BEGIN
(** The truth value of [self._owners]: false for [None] and for the
    empty set. *)
Definition owners_truthy (o : option (list string)) : bool :=
  match o with
  | Some (_ :: _) => true
  | _ => false
  end.

Definition owners_value (o : option (list string)) : list string :=
  match o with
  | Some l => l
  | None => []
  end.

Section Methods.

Variable owners_db : Database.
Variable author : option string.

(** The paths [_EnsureOwners] asks the database about: the files of
    the change list, or its own path when it has no file. *)
Definition owner_query (self : ChangeList) : list string :=
  match map LocalPath (GetFiles self) with
  | [] => [GetPath self]
  | files => files
  end.

(** The set the loop of [_EnsureOwners] builds: the possible owners
    that leave no file uncovered. *)
Definition covering_owners (files : list string) : list string :=
  fold_left
    (fun acc owner =>
       if (Z.of_nat (List.length (files_not_covered_by owners_db files [owner])) =? 0)
       then add_owner owner acc else acc)
    (all_possible_owners owners_db files author)
    [].

(** << def _EnsureOwners(self):
         if not self._owners:
           self._owners = set()
           files = [f.LocalPath() for f in self.GetFiles()]
           if not files:
             files = [self.GetPath()]
           possible_owners = self._owners_db.all_possible_owners(
               files, self._author).keys()
           for owner in possible_owners:
             if 0 == len(self._owners_db.files_not_covered_by(files, [owner])):
               self._owners |= set([owner])
           assert len(self._owners) >>
    The method returns the object as it has changed it. *)
Definition _EnsureOwners (self : ChangeList) : outcome ChangeList :=
  if negb (owners_truthy (_owners self)) then
    let owners := covering_owners (owner_query self) in
    match owners with
    | [] => Raise AssertionError
    | _ => Return (set_owners self (Some owners))
    end
  else Return self.

Definition GetOwners (self : ChangeList) : outcome (ChangeList * list string) :=
  self <- _EnsureOwners self ;;
  Return (self, owners_value (_owners self)).

(** [self.GetOwners() & other.GetOwners()].  The methods that touch
    two objects return both.  When [self] and [other] are one object
    the two results are the same value: the second call finds the
    owners the first one stored, or computes them again from the same
    files. *)
Definition GetCommonOwners (self other : ChangeList)
  : outcome (ChangeList * ChangeList * list string) :=
  '(self, a) <- GetOwners self ;;
  '(other, b) <- GetOwners other ;;
  Return (self, other, inter_owners a b).

Definition HaveCommonOwners (self other : ChangeList)
  : outcome (ChangeList * ChangeList * bool) :=
  '(self, other, common) <- GetCommonOwners self other ;;
  Return (self, other, 0 <? Z.of_nat (List.length common)).

(** << def Merge(self, other):
         self._owners = self.GetCommonOwners(other)
         self._files |= other.GetFiles() >> *)
Definition Merge (self other : ChangeList) : outcome (ChangeList * ChangeList) :=
  '(self, other, common) <- GetCommonOwners self other ;;
  let self := set_owners self (Some common) in
  let self := set_files self (union_files (_files self) (GetFiles other)) in
  Return (self, other).

(** *** SplitCLs *)

(** [max_cl_size = 1000], the target size in changed bytes. *)
Definition max_cl_size : Z := 1000.

(** The local variables [candidates] and [change_lists]. *)
Record state : Type := mkState {
  candidates : Trie.t ChangeList;
  change_lists : list ChangeList
}.

(** Step 1: one candidate for every affected file, in the order the
    set [files] hands them out.
    << for f in files:
         path = f.LocalPath()
         candidates[path] = ChangeList(path, owners_database, author, set([f])) >> *)
Definition seed (files : list AffectedFile) : Trie.t ChangeList :=
  fold_left
    (fun cands f =>
       let path := LocalPath f in
       Trie.set path (mkChangeList path [f] None) cands)
    files Trie.empty.

(** [sub_cls = len([''.join(k) for k in candidates.keys(path)]) - 1] *)
Definition count_sub_cls (cands : Trie.t ChangeList) (path : string)
  : outcome Z :=
  ks <- Trie.keys path cands ;;
  Return (Z.of_nat (List.length ks) - 1).

(** The body of the [for] loop of step 2.1, for one entry
    [(path, candidate)] of the list [candidates.items()] returned; the
    result carries whether the body set [edited].
    << sub_cls = len([''.join(k) for k in candidates.keys(path)]) - 1
       if not sub_cls:
         parent_path = os.path.dirname(path)
         if len(parent_path) < 1:
           continue
         if parent_path not in candidates:
           candidates[parent_path] = ChangeList(parent_path, owners_database,
                                                author, set())
         parent_cl = candidates[parent_path]
         if not parent_cl.HaveCommonOwners(candidate):
           continue
         edited = True
         del candidates[path]
         parent_cl.Merge(candidate)
         if parent_cl.GetChangeSizeInBytes() > max_cl_size:
           change_lists.append(parent_cl)
           del candidates[parent_path] >>
    Objects are held by value.  [candidate] is the object the trie has
    under [path] (lemma [merge_pass_rel]: no earlier iteration of the
    pass touches the entries still to visit), and [parent_cl] is the
    object under [parent_path]; the two are one object when the two keys
    are equal.  What [HaveCommonOwners] stores in the two objects is
    written under their keys; after [del candidates[path]] the object
    [parent_cl] is written back when it is still in the trie, that is
    when it is not [candidate] itself. *)
Definition merge_item (st : state) (path : string) (candidate : ChangeList)
  : outcome (state * bool) :=
  sub_cls <- count_sub_cls (candidates st) path ;;
  if negb (sub_cls =? 0) then Return (st, false)
  else
    let parent_path := dirname path in
    if Z.of_nat (String.length parent_path) <? 1 then Return (st, false)
    else
      let cands :=
        if negb (Trie.contains parent_path (candidates st))
        then Trie.set parent_path (mkChangeList parent_path [] None) (candidates st)
        else candidates st in
      parent_cl <- Trie.get parent_path cands ;;
      '(parent_cl, candidate, have) <- HaveCommonOwners parent_cl candidate ;;
      let cands := Trie.set path candidate (Trie.set parent_path parent_cl cands) in
      if negb have then Return (mkState cands (change_lists st), false)
      else
        cands <- Trie.del path cands ;;
        '(parent_cl, candidate) <- Merge parent_cl candidate ;;
        let cands :=
          if Trie.contains parent_path cands
          then Trie.set parent_path parent_cl cands
          else cands in
        if max_cl_size <? GetChangeSizeInBytes parent_cl then
          let lists := change_lists st ++ [parent_cl] in
          cands <- Trie.del parent_path cands ;;
          Return (mkState cands lists, true)
        else Return (mkState cands (change_lists st), true).

(** [for item in candidates.items()]: the loop goes through the list
    made when the pass starts, while the body changes the trie. *)
Fixpoint merge_pass (items : list (string * ChangeList)) (st : state)
         (edited : bool) : outcome (state * bool) :=
  match items with
  | [] => Return (st, edited)
  | (path, candidate) :: rest =>
      '(st, e) <- merge_item st path candidate ;;
      merge_pass rest st (edited || e)
  end.

(** << edited = True
       while edited:
         edited = False
         for item in candidates.items(): ... >>
    [fuel] bounds the number of passes. *)
Fixpoint merge_loop (fuel : nat) (st : state) : outcome state :=
  match fuel with
  | O => OutOfFuel
  | S fuel' =>
      '(st, edited) <- merge_pass (Trie.items (candidates st)) st false ;;
      if edited then merge_loop fuel' st else Return st
  end.

(** Step 3: the remaining candidates, in the order of the trie.
    << for item in candidates.items():
         change_lists.append(item[1]) >> *)
Definition drain (st : state) : list ChangeList :=
  map snd (Trie.items (candidates st)).

(** [SplitCLs(owners_database, author, files)]; [files] is the set of
    files in the order of its iteration. *)
Definition SplitCLs (fuel : nat) (files : list AffectedFile)
  : outcome (list ChangeList) :=
  st <- merge_loop fuel (mkState (seed files) []) ;;
  Return (change_lists st ++ drain st).

End Methods.
(** The cluster object the stack keeps in [this.cluster]. *)
Record Cluster : Type := {
  clusterPath : string;
  clusterProps : ClusterProps;
  clusterVpc : Ec2.Vpc
}.

Definition clusterArn (c : Cluster) : Str := GetAtt (clusterPath c) "Arn".
Definition clusterName (c : Cluster) : Str := Ref (clusterPath c).

(** The subnets a cluster with these subnet selections is placed in, in a
    network; a selection without subnets throws. *)
Fixpoint placement (network : Ec2.Vpc) (selections : list Ec2.SubnetSelection)
    : Result (list Ec2.Subnet) :=
  match selections with
  | [] => Ok []
  | selection :: rest =>
      match Ec2.selectSubnets network selection with
      | Ok selected =>
          match placement network rest with
          | Ok more => Ok (Ec2.subnets selected ++ more)%list
          | Err e => Err e
          end
      | Err e => Err e
      end
  end.

End Eks.

(* ------------------------------------------------------------------ *)
(** ** aws-aps and aws-grafana (L1 constructs) *)

Module Aps.
Import Cdk.

Record CfnWorkspaceProps : Type := {
  alias : string
}.

Record AmpConfiguration : Type := { workspaceArn : Str }.
Record Destination : Type := { ampConfiguration : AmpConfiguration }.
Record ScrapeConfiguration : Type := { configurationBlob : string }.
Record EksConfiguration : Type := {
  clusterArn : Str;
  subnetIds : list Str
}.
Record Source : Type := { eksConfiguration : EksConfiguration }.

Record CfnScraperProps : Type := {
  destination : Destination;
  scrapeConfiguration : ScrapeConfiguration;
  source : Source
}.

Record CfnWorkspace : Type := { workspacePath : string }.
Definition attrArn (w : CfnWorkspace) : Str := GetAtt (workspacePath w) "Arn".

Record CfnScraper : Type := { scraperPath : string }.
Definition attrRoleArn (s : CfnScraper) : Str := GetAtt (scraperPath s) "RoleArn".

End Aps.

Module Grafana.
Import Cdk.

Record CfnWorkspaceProps : Type := {
  name : string;
  accountAccessType : string;
  authenticationProviders : list string;
  permissionType : string;
  roleArn : Str;
  pluginAdminEnabled : bool
}.
(** * An iterator-based XML tokenizer: a shallow embedding of [mod.ts]

    The development follows the source file top to bottom: the emitted
    nodes, the [Tokens] constants, the tagged union [ParseState], the
    character classifiers, the one-character transition of [Parser.next],
    the [write]/[close]/[next] protocol of the [Parser] class, and then the
    properties of the tokenizer.

    A JavaScript string is a sequence of UTF-16 code units, and the parser
    only ever looks at code units ([charCodeAt], [String.fromCharCode]), so
    a string is modelled as the list of its code units, each a [Z].  An
    [Attributes] object is a finite map from strings to strings. *)

From stdpp Require Import gmap list strings.
From Stdlib Require Import ZArith Lia.

Local Open Scope Z_scope.

(** ** Strings *)

Abbreviation jsstring := (list Z).

(** The code units of an ASCII literal, used to write the source's string
    constants and the example inputs. *)
Definition str (s : string) : jsstring :=
  map (fun a => Z.of_N (Ascii.N_of_ascii a)) (String.list_ascii_of_string s).

(** [String.fromCharCode(c)]: a one-unit string; the argument goes through
    ToUint16. *)
Definition fromCharCode (c : Z) : jsstring := [c mod 65536].

(** [String.fromCodePoint(cp)]: a code point of the basic plane is one code
    unit, a supplementary one is a surrogate pair. *)
Definition fromCodePoint (cp : Z) : jsstring :=
  if cp <? 65536 then [cp]
  else [55296 + (cp - 65536) / 1024; 56320 + (cp - 65536) mod 1024].

(** [s.repeat(n)]. *)
Fixpoint js_repeat (s : jsstring) (n : nat) : jsstring :=
  match n with
  | O => []
  | S n' => s ++ js_repeat s n'
  end.

(** [s.startsWith(p)]. *)
Fixpoint startsWith (s p : jsstring) : bool :=
  match p, s with
  | [], _ => true
  | _ :: _, [] => false
  | x :: p', y :: s' => (x =? y) && startsWith s' p'
  end.

(** [s.toLowerCase()] on the letters A to Z; other code units are kept.  The
    parser compares the result with ['xml'] only, and no code unit outside
    A to Z is lowered to [x], [m] or [l] by the built-in. *)
Definition toLowerCase (s : jsstring) : jsstring :=
  map (fun c => if (65 <=? c) && (c <=? 90) then c + 32 else c) s.

(** [data.split('')]: one string per code unit. *)
Definition split_empty (data : jsstring) : list jsstring :=
  map (fun u => [u]) data.

(** [c.charCodeAt(0)]; the strings it is applied to have length one. *)
Definition charCodeAt0 (c : jsstring) : Z := hd 0 c.

(** ** Nodes *)

Abbreviation Attributes := (gmap (list Z) (list Z)).

Record Tag := mkTag {
  name : jsstring;
  empty : bool;
  attributes : Attributes;
}.

Record ProcessingInstruction := mkProcessingInstruction {
  pi_name : jsstring;
  pi_text : jsstring;
}.

Inductive Node :=
| TextNode (text : jsstring)
| XMLDeclNode (xmldecl : Attributes)
| OpenTagNode (opentag : Tag)
| CloseTagNode (closetag : jsstring)
| CommentNode (comment : jsstring)
| ProcessingInstructionNode (processinginstruction : ProcessingInstruction)
| CDataNode (cdata : jsstring).

(** ** Tokens *)

Module Tokens.
Definition TagOpen := 60.
Definition TagClose := 62.
Definition Equals := 61.
Definition Dash := 45.
Definition DoubleQuote := 34.
Definition SingleQuote := 39.
Definition Slash := 47.
Definition BackSlash := 92.
Definition QuestionMark := 63.
Definition ExclamationMark := 33.
Definition LeftSquareBracket := 91.
Definition RightSquareBracket := 93.
End Tokens.

(** ** Parse states

    The counters [dashes] and [brackets] are JavaScript numbers that start at
    0 and only grow by 1, so they are natural numbers. *)

Module ParseState.
Inductive t :=
| Text (text : jsstring)
| TagName (tagName : jsstring)
| TagEmpty (tagName : jsstring) (attributes : Attributes)
| Tag (tagName : jsstring) (attributes : Attributes)
| TagAttributeName (tagName : jsstring) (attributes : Attributes)
    (attributeName : jsstring)
| TagAttribute (tagName : jsstring) (attributes : Attributes)
    (attributeName : jsstring)
| TagAttributeValue (tagName : jsstring) (attributes : Attributes)
    (attributeName attributeValue : jsstring) (escaped : bool)
    (quotationMark : option Z)
| ClosingTagName (tagName : jsstring)
| ProcessingInstructionName (name : jsstring)
| ProcessingInstruction (name text : jsstring) (ending : bool)
| XMLDecl (attributes : Attributes)
| XMLDeclAttributeName (attributes : Attributes) (attributeName : jsstring)
| XMLDeclAttribute (attributes : Attributes)
    (attributeName attributeValue : jsstring)
| XMLDeclAttributeValue (attributes : Attributes)
    (attributeName attributeValue : jsstring) (escaped : bool)
    (quotationMark : option Z)
| XMLDeclEnd (attributes : Attributes)
| CommentStart (dashes : nat)
| Comment (dashes : nat) (text : jsstring)
| CDataStart (prologue : jsstring)
| CData (text : jsstring) (brackets : nat).

(** [state.state === ParseState.Type.Text] *)
Definition isText (s : t) : bool :=
  match s with Text _ => true | _ => false end.
End ParseState.

(** ** Errors

    One constructor per message of a [throw new Error(...)]; the argument is
    what the message is built from.  [RangeError] is not thrown by the
    program text but by the engine, when a call is given more arguments than
    it takes. *)

Inductive Error :=
| ParseIsClosed                                   (* 'parse is closed' *)
| UnexpectedEscapeCharacter (c : Z)               (* 'unexpected escape character: ' *)
| InvalidTagNameStartingCharacter (c : Z)         (* 'invalid tag name starting character: ' *)
| InvalidTagAttributeNameCharacter (c : Z)        (* 'invalid tag attribute name character: ' *)
| InvalidAttributeValueStartingCharacter (c : Z)  (* 'invalid attribute value starting character: ' *)
| InvalidProcessingInstructionCharacter (c : Z)   (* 'invalid processing instruction character: ' *)
| InvalidXmlDeclCharacter (c : Z)                 (* 'invalid xml decl character: ' *)
| InvalidXmlDeclAttributeNameCharacter (c : Z)    (* 'invalid xml decl attribute name character: ' *)
| InvalidCommentStartingCharacter (c : Z)         (* 'invalid comment starting character: ' *)
| MalformedCommentEndingSequence (dashes : nat)   (* 'malformed comment ending sequence: ' *)
| InvalidCommentCharacter (c : Z)                 (* 'invalid comment character: ' *)
| InvalidCdataStartingSequence (prologue : jsstring) (* 'invalid cdata starting sequence: <![' *)
| InvalidCdataCharacter (c : Z)                   (* 'invalid cdata character: ' *)
| UnexpectedEndOfStream                           (* 'unexpected end of stream' *)
| RangeError.                                     (* the engine's 'Maximum call stack size exceeded' *)

(** ** Character classifiers *)

Definition between (lo hi c : Z) : bool := (lo <=? c) && (c <=? hi).

Definition isNameStartChar (char : Z) : bool :=
  (char =? 58) ||
  between 65 90 char ||
  (char =? 95) ||
  between 97 122 char ||
  between 0xc0 0xd6 char ||
  between 0xd8 0xf6 char ||
  between 0xf8 0x2ff char ||
  between 0x370 0x37d char ||
  between 0x37f 0x1fff char ||
  between 0x200c 0x200d char ||
  between 0x2070 0x218f char ||
  between 0x2c00 0x2fef char ||
  between 0x3001 0xd7ff char ||
  between 0xf900 0xfdcf char ||
  between 0xfdf0 0xfffd char ||
  between 0x10000 0xeffff char.

Definition isNameChar (char : Z) : bool :=
  isNameStartChar char ||
  (char =? 45) ||
  (char =? 46) ||
  between 48 57 char ||
  (char =? 0xb7) ||
  between 0x300 0x36f char ||
  between 0x203f 0x2040 char.

Definition isChar (char : Z) : bool :=
  (char =? 9) ||
  (char =? 0xa) ||
  (char =? 0xd) ||
  between 0x20 0xd7ff char ||
  between 0xe000 0xfffd char ||
  between 0x10000 0x10ffff char.

Definition isWhiteSpace (char : Z) : bool :=
  (char =? 0x20) || (char =? 0x9) || (char =? 0xd) || (char =? 0xa).

Definition isQuotationMark (char : Z) : bool :=
  (char =? Tokens.DoubleQuote) || (char =? Tokens.SingleQuote).

Definition escapeChar (char : Z) : Error + jsstring :=
  if char =? 92 then inr [92]
  else if char =? 110 then inr [10]
  else if char =? 114 then inr [13]
  else inl (UnexpectedEscapeCharacter char).

(** ** The transition on one code unit

    The body of the [switch] in [Parser.next] for the current state and the
    code unit [c] just shifted off the buffer.  [Continue] is the [break]
    that goes on with the loop, [Return] is [return { value, done: false }],
    and [Throw] carries the state as the [throw] leaves it. *)

Inductive Step :=
| Continue (s : ParseState.t)
| Return (value : Node) (s : ParseState.t)
| Throw (e : Error) (s : ParseState.t).

(** Truthiness of [s.length] and of the optional [quotationMark]. *)
Definition has_length (s : jsstring) : bool := negb (length s =? 0)%nat.

Definition truthy (q : option Z) : bool :=
  match q with
  | Some n => negb (n =? 0)
  | None => false
  end.

(** [quotationMark ? c === quotationMark : isWhiteSpace(c)] *)
Definition ends_value (q : option Z) (c : Z) : bool :=
  match q with
  | Some n => if negb (n =? 0) then c =? n else isWhiteSpace c
  | None => isWhiteSpace c
  end.

(** [strict ? c === Tokens.SingleQuote : isQuotationMark(c)] *)
Definition opens_value (strict : bool) (c : Z) : bool :=
  if strict then c =? Tokens.SingleQuote else isQuotationMark c.
(** * Scheduled DeckLink output: frame pool, schedule queue, audio anchor

    A shallow embedding of the scheduled output engine of
    [src/video_display/decklink.cpp]: the reference counted
    [DeckLinkFrame] objects and their [buffer_pool_t], the
    [PlaybackDelegate] (schedule queue, slot sequence, audio anchor) and
    the session entry points [display_decklink_getf],
    [display_decklink_putf] and [display_decklink_reconfigure].

    The output device is an opaque collaborator.  Every call the code makes
    on [IDeckLinkOutput] is appended to the [dev] trace of the state, and
    every answer the device gives (its buffered frame count, the outcome of
    a mode negotiation) is an argument of the function that asks for it.
    Mutexes are not modelled: each function below is one critical section
    of the source. *)

From Stdlib Require Import ZArith Lia Bool SpecFloat.
From stdpp Require Import base numbers list.

#[local] Open Scope Z_scope.

(** ** Machine integers *)

Definition INT64_MIN : Z := - 2 ^ 63.
Definition INT64_MAX : Z := 2 ^ 63 - 1.
Definition UINT32_MOD : Z := 2 ^ 32.

(** Conversion to [uint32_t]. *)
Definition to_uint32 (z : Z) : Z := z mod UINT32_MOD.

(** Conversion of an unsigned 64 bit pattern back to [int64_t]. *)
Definition to_int64 (z : Z) : Z := (z + 2 ^ 63) mod 2 ^ 64 - 2 ^ 63.

Definition is_int64 (z : Z) : Prop := INT64_MIN <= z <= INT64_MAX.
Definition is_uint32 (z : Z) : Prop := 0 <= z < UINT32_MOD.

(** ** Constants of the source *)

Definition SCHED_RANGE : Z := 2.
Definition DEFAULT_MIN_SCHED_FRAMES : Z := 4.
Definition DEFAULT_MAX_SCHED_FRAMES : Z := DEFAULT_MIN_SCHED_FRAMES + SCHED_RANGE.
Definition MAX_UNPROC_QUEUE_SIZE : Z := 10.

(** [enum audio_sync_val : int64_t] *)
Definition deinit : Z := INT64_MIN.
Definition resync : Z := INT64_MIN + 1.

(** Modelled from the spec: the SDK header that declares
    [bmdAudioSampleRate48kHz] is not part of the sources; the spec names it
    the audio sample rate, 48000 samples per second. *)
Definition bmdAudioSampleRate48kHz : Z := 48000.

(** ** What the sources leave to the platform

    [ULONG] is a typedef of the SDK (its width differs between platforms),
    [vc_get_linesize] and [uv_to_bmd_codec_map] live in other translation
    units.  They are parameters of the model. *)

Definition codec_t := Z.
Definition BMDPixelFormat := Z.

Class Platform := {
  ULONG_bits : positive;
  vc_get_linesize : Z -> codec_t -> Z;
  uv_to_bmd_codec_map : codec_t -> option BMDPixelFormat
}.

Definition ULONG_MOD `{Platform} : Z := 2 ^ Z.pos ULONG_bits.

(** ** Data *)

(** [struct video_desc]: the fields the modelled code reads.  Frame rate and
    interlacing only reach the device's mode lookup, whose answer is an
    input of [display_decklink_reconfigure]. *)
Record video_desc := mk_video_desc {
  width : Z;
  height : Z;
  color_spec : codec_t;
  tile_count : Z
}.

(** [class DeckLinkFrame].  A frame lives in the free store and is named by
    its address, a [nat].  [rightEye] is [Some] exactly for a
    [DeckLink3DFrame], which owns a second frame. *)
Record DeckLinkFrame := mk_frame {
  fr_width : Z;
  fr_height : Z;
  fr_rawBytes : Z;
  fr_pixelFormat : BMDPixelFormat;
  rightEye : option nat;
  ref : Z;
  timestamp : Z
}.

Definition set_ref (r : Z) (f : DeckLinkFrame) : DeckLinkFrame :=
  {| fr_width := fr_width f; fr_height := fr_height f;
     fr_rawBytes := fr_rawBytes f; fr_pixelFormat := fr_pixelFormat f;
     rightEye := rightEye f; ref := r; timestamp := timestamp f |}.

Definition set_timestamp (t : Z) (f : DeckLinkFrame) : DeckLinkFrame :=
  {| fr_width := fr_width f; fr_height := fr_height f;
     fr_rawBytes := fr_rawBytes f; fr_pixelFormat := fr_pixelFormat f;
     rightEye := rightEye f; ref := ref f; timestamp := t |}.

(** [struct audio_vals] *)
Record audio_vals := mk_audio_vals {
  saved_sync_ts : Z;
  last_sync_ts : Z
}.

Definition audio_vals_init : audio_vals :=
  {| saved_sync_ts := INT64_MIN; last_sync_ts := INT64_MIN |}.

(** [struct audio_desc]; the codec is always [AC_PCM]. *)
Record audio_desc := mk_audio_desc {
  bps : Z;
  sample_rate : Z;
  ch_count : Z
}.

(** Calls made on [IDeckLinkOutput], in program order. *)
Inductive dev_call :=
| ScheduleVideoFrame (f : option nat) (displayTime displayDuration timeScale : Z)
| ScheduleAudioSamples (sampleFrameCount streamTime timeScale : Z)
| DisplayVideoFrameSync (f : nat)
| StopScheduledPlayback
| SetScheduledFrameCompletionCallback (registered : bool)
| DisableVideoOutput
| DisableAudioOutput
| EnableVideoOutput
| EnableAudioOutput (sampleRate bytesPerSample channels : Z)
| StartScheduledPlayback (timeScale : Z).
END
> **ASSIGNMENT**
From the listing above, repeat exactly the lines starting at the line that includes "From Stdlib Require Import ZArith Lia." and ending at the line that includes "map (fun a =>", with nothing outside that span.

> **TASK OUTPUT**
From Stdlib Require Import ZArith Lia.

Local Open Scope Z_scope.

(** ** Strings *)

Abbreviation jsstring := (list Z).

(** The code units of an ASCII literal, used to write the source's string
    constants and the example inputs. *)
Definition str (s : string) : jsstring :=
  map (fun a => Z.of_N (Ascii.N_of_ascii a)) (String.list_ascii_of_string s).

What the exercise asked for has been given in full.